Grounded in these sites of memory and testimony, Claytons research unearths the subterranean histories and political undercurrents connecting the mining regions of Namibia and Cornwall. From mined ores and sedimentary rocks to precious metals and rare earths, her work examines the raw materials at the core of capitalist extraction, revealing how the echoes of colonialism and diasporic migration reverberate through the deep-time of geology and across the ruined landscapes of the Anthropocene.
This project began with Claytons residency at Gasworks during the summer of 2018, followed by research trips to Cornwall, Namibia and South Africa, where she collected sound recordings in places such as the Cornish tin mines and iron-ore heaps in Penwith (not far from where the artist grew up), and the pink salt lakes and uranium mines near Walvis Bay, Namibia.
Samples from these field recordings form part of a multi-channel audio installation, created through a shared process of collecting and looping, collaging and re-assembling a sonic archive. The work was developed in collaboration with artists and musicians Demelza Toy Toy, Jol Thomson and Hannah Catherine Jones, also featuring contributions from Perivi Katjavivi and Memory Biwa.
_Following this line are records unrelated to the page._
(** C3 as stated fails for a developer on a critical report: every
    supplied value equals the stored one, yet the update does not succeed. *)
Lemma C3_counterexample :
  title (deref st_critical 1%positive) = "A"
  ∧ description (deref st_critical 1%positive) = "B"
  ∧ severity (deref st_critical 1%positive) = critical
  ∧ put_report
      (request "1" (Some (JObj [("title", JStr "A"); ("description", JStr "B");
                                ("severity", JStr "critical")])) dev1 500) st_critical
    = (mkResponse 403 (Error "Only admins can escalate severity to critical"),
       st_critical).
Proof. repeat split; vm_compute; reflexivity. Qed.

(** ** What the audit trail records *)

Lemma post_attachment_ok jwt_sign req st i l f :
  JS.parseInt (params_id req) = Some i →
  ReportStore.getReport st i = Some l →
  req_file req = Some f →
  post_attachment jwt_sign req st
  = (mkResponse 200
       (DownloadUrl i (file_filename f)
          (jwt_sign (FileClaims i (file_filename f)) (15 * 60) (req_now req))),
     write l (set_updatedAt (req_now req)
              ∘ push_attachment
                  (mkAttachment (file_filename f) (file_originalname f)
                                (file_mimetype f) (file_size f) (req_now req))) st).
Proof.
  intros Hid Hget Hf. unfold post_attachment, ReportStore.addAttachment.
  rewrite Hid, Hget, Hf. simpl. by rewrite write_write.
Qed.

Lemma auditLogs_post_attachment jwt_sign req st :
  auditLogs (snd (post_attachment jwt_sign req st)) = auditLogs st.
Proof.
  unfold post_attachment, ReportStore.addAttachment.
  destruct (JS.parseInt (params_id req)) as [i|]; [|done].
  destruct (ReportStore.getReport st i) as [l|] eqn:Hget; [|done].
  by destruct (req_file req) as [f|].
Qed.

Lemma changed_changes_nonempty u r :
  changed u r = true → changes_of u r ≠ ∅.
Proof.
  rewrite <- changes_of_size. intros Hsize Hempty.
  rewrite Hempty, map_size_empty in Hsize. discriminate.
Qed.

(** C5, as the code has it. Only field updates are audited: a PUT that
    changes the state appends exactly one audit entry, with a non-empty
    changes map; an attachment upload never appends one, although a
    successful upload (existing report, file present) is answered 200,
    appends the attachment to the report and sets [updatedAt]. *)
Theorem C5_only_field_updates_are_audited
    (jwt_sign : Claims → Z → Date → string) (req : Request) (st : State) :
  (snd (put_report req st) ≠ st →
   ∃ e, auditLogs (snd (put_report req st)) = (auditLogs st ++ [e])%list
        ∧ audit_changes e ≠ ∅)
  ∧ auditLogs (snd (post_attachment jwt_sign req st)) = auditLogs st
  ∧ (∀ i l f,
       JS.parseInt (params_id req) = Some i →
       ReportStore.getReport st i = Some l →
       req_file req = Some f →
       status (fst (post_attachment jwt_sign req st)) = 200
       ∧ deref (snd (post_attachment jwt_sign req st)) l
         = set_updatedAt (req_now req)
             (push_attachment
                (mkAttachment (file_filename f) (file_originalname f)
                              (file_mimetype f) (file_size f) (req_now req))
                (deref st l))).
Proof.
  repeat split.
  - intros Hneq.
    destruct (put_report_cases req st)
      as [?|(i & u & l & _ & _ & _ & _ & _ & Hch & ->)]; [done|].
    eexists. split; [done|]. simpl. by apply changed_changes_nonempty.
  - apply auditLogs_post_attachment.
  - by rewrite (post_attachment_ok jwt_sign req st i l f).
  - rewrite (post_attachment_ok jwt_sign req st i l f) by done.
    simpl. by rewrite deref_write_eq.
Qed.

Lemma C5_only_field_updates_are_audited_witness :
  auditLogs st_uploaded = auditLogs st_two
  ∧ attachments (deref st_uploaded 1%positive)
    = [mkAttachment "f1" "trace.log" "text/plain" 42 1000]
  ∧ ∃ e, auditLogs st_critical = (auditLogs st_two ++ [e])%list ∧ audit_changes e ≠ ∅.
Proof.
  destruct (C5_only_field_updates_are_audited toy_sign (upload "1" file1 dev1 1000) st_two)
    as (_ & Hlog & Hup).
  destruct (C5_only_field_updates_are_audited toy_sign
              (request "1" (Some (JObj [("severity", JStr "critical")])) admin1 300) st_two)
    as (Hput & _).
  split; [exact Hlog|split].
  - destruct (Hup 1 1%positive file1 eq_refl eq_refl eq_refl) as [_ Hobj].
    unfold st_uploaded. rewrite Hobj. reflexivity.
  - apply Hput. intros Heq. apply (f_equal auditLogs) in Heq. vm_compute in Heq.
    discriminate.
Defined.

(** C5 as stated fails on an upload: the report is mutated (one more
    attachment, a new [updatedAt]) and the audit log is as it was. *)
Lemma C5_counterexample :
  fst (post_attachment toy_sign (upload "1" file1 dev1 1000) st_two)
  = mkResponse 200 (DownloadUrl 1 "f1" "cap-1-f1")
  ∧ attachments (deref st_two 1%positive) = []
  ∧ attachments (deref st_uploaded 1%positive)
    = [mkAttachment "f1" "trace.log" "text/plain" 42 1000]
  ∧ updatedAt (deref st_two 1%positive) = 100
  ∧ updatedAt (deref st_uploaded 1%positive) = 1000
  ∧ auditLogs st_two = []
  ∧ auditLogs st_uploaded = [].
Proof. repeat split; vm_compute; reflexivity. Qed.

(** ** Pagination of entries *)

(** The two defaults. *)
Lemma paging_default_pageSize req :
  truthy (query_int (query_page req)) = true →
  truthy (query_int (query_pageSize req)) = false →
  paging req = (query_int (query_page req), Some (Some 10)).
Proof. intros Hp Hs. unfold paging. by rewrite Hp, Hs. Qed.

Lemma paging_default_page req :
  truthy (query_int (query_page req)) = false →
  truthy (query_int (query_pageSize req)) = true →
  paging req = (Some (Some 1), query_int (query_pageSize req)).
Proof. intros Hp Hs. unfold paging. rewrite Hp, Hs. simpl. by rewrite Hs. Qed.

Lemma paging_falsy req :
  truthy (query_int (query_page req)) = false →
  truthy (query_int (query_pageSize req)) = false →
  paging req = (query_int (query_page req), query_int (query_pageSize req)).
Proof. intros Hp Hs. unfold paging. rewrite Hp, Hs. simpl. by rewrite Hs. Qed.

(** A page that parses to [NaN] or to [0] is falsy: with no usable
    [pageSize] next to it the validation is never reached. *)
Lemma get_report_falsy_paging req st i l :
  JS.parseInt (params_id req) = Some i →
  ReportStore.getReport st i = Some l →
  query_include req = Some "entries" →
  truthy (query_int (query_page req)) = false →
  truthy (query_int (query_pageSize req)) = false →
  status (get_report req st) = 200.
Proof.
  intros Hid Hget Hinc Hp Hs. unfold get_report.
  rewrite Hid, Hget, Hinc, (paging_falsy req Hp Hs), Hp. reflexivity.
Qed.

(** C8, at the inputs where the code departs from it. With report 1
    stored: [page=abc] alone is answered 200, not 400; so is [page=0]
    alone; [page=0&pageSize=5] and [page=abc&pageSize=5] are answered 200
    with page taken as 1; only values that parse to a negative number are
    answered 400. *)
Theorem C8_invalid_paging_is_ignored :
  status (get_report (read_entries "1" (Some "abc") None dev1) st_two) = 200
  ∧ status (get_report (read_entries "1" (Some "0") None dev1) st_two) = 200
  ∧ status (get_report (read_entries "1" None (Some "0") dev1) st_two) = 200
  ∧ paging (read_entries "1" (Some "0") (Some "5") dev1) = (Some (Some 1), Some (Some 5))
  ∧ status (get_report (read_entries "1" (Some "0") (Some "5") dev1) st_two) = 200
  ∧ paging (read_entries "1" (Some "abc") (Some "5") dev1) = (Some (Some 1), Some (Some 5))
  ∧ status (get_report (read_entries "1" (Some "abc") (Some "5") dev1) st_two) = 200
  ∧ get_report (read_entries "1" (Some "-1") None dev1) st_two
    = mkResponse 400 (Error "Invalid pagination parameters").
Proof. repeat split; vm_compute; reflexivity. Qed.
Conceived as an exercise in sound archaeology, Clayton summons a polyphony of ancestral voices in the form of a lament, while exploring the unheard sounds of a mineral landscape that is haunted by the ghosts of colonialism and extraction. Leading to the audio work is a tunnel-like structure made from cob, a mixture of clay, sand and straw. Riffing on subterranean materials and textures, the gateway into the audio installation lies somewhere between a mine shaft and an ear canal.
At the entrance of the exhibition, a series of dimly-lit photographic prints hold ghostly images that speak of visions of other worlds. Produced by pressing mined minerals and personal objects directly onto a light-sensitive paper, these photograms are reminiscent of cosmic landscapes and dark matter. In them, the progressive unfolding of history as perceived from a human perspective is broken into kaleidoscopic visions that range from the geological time-scale of mineralisation to the light-speed of the Internet.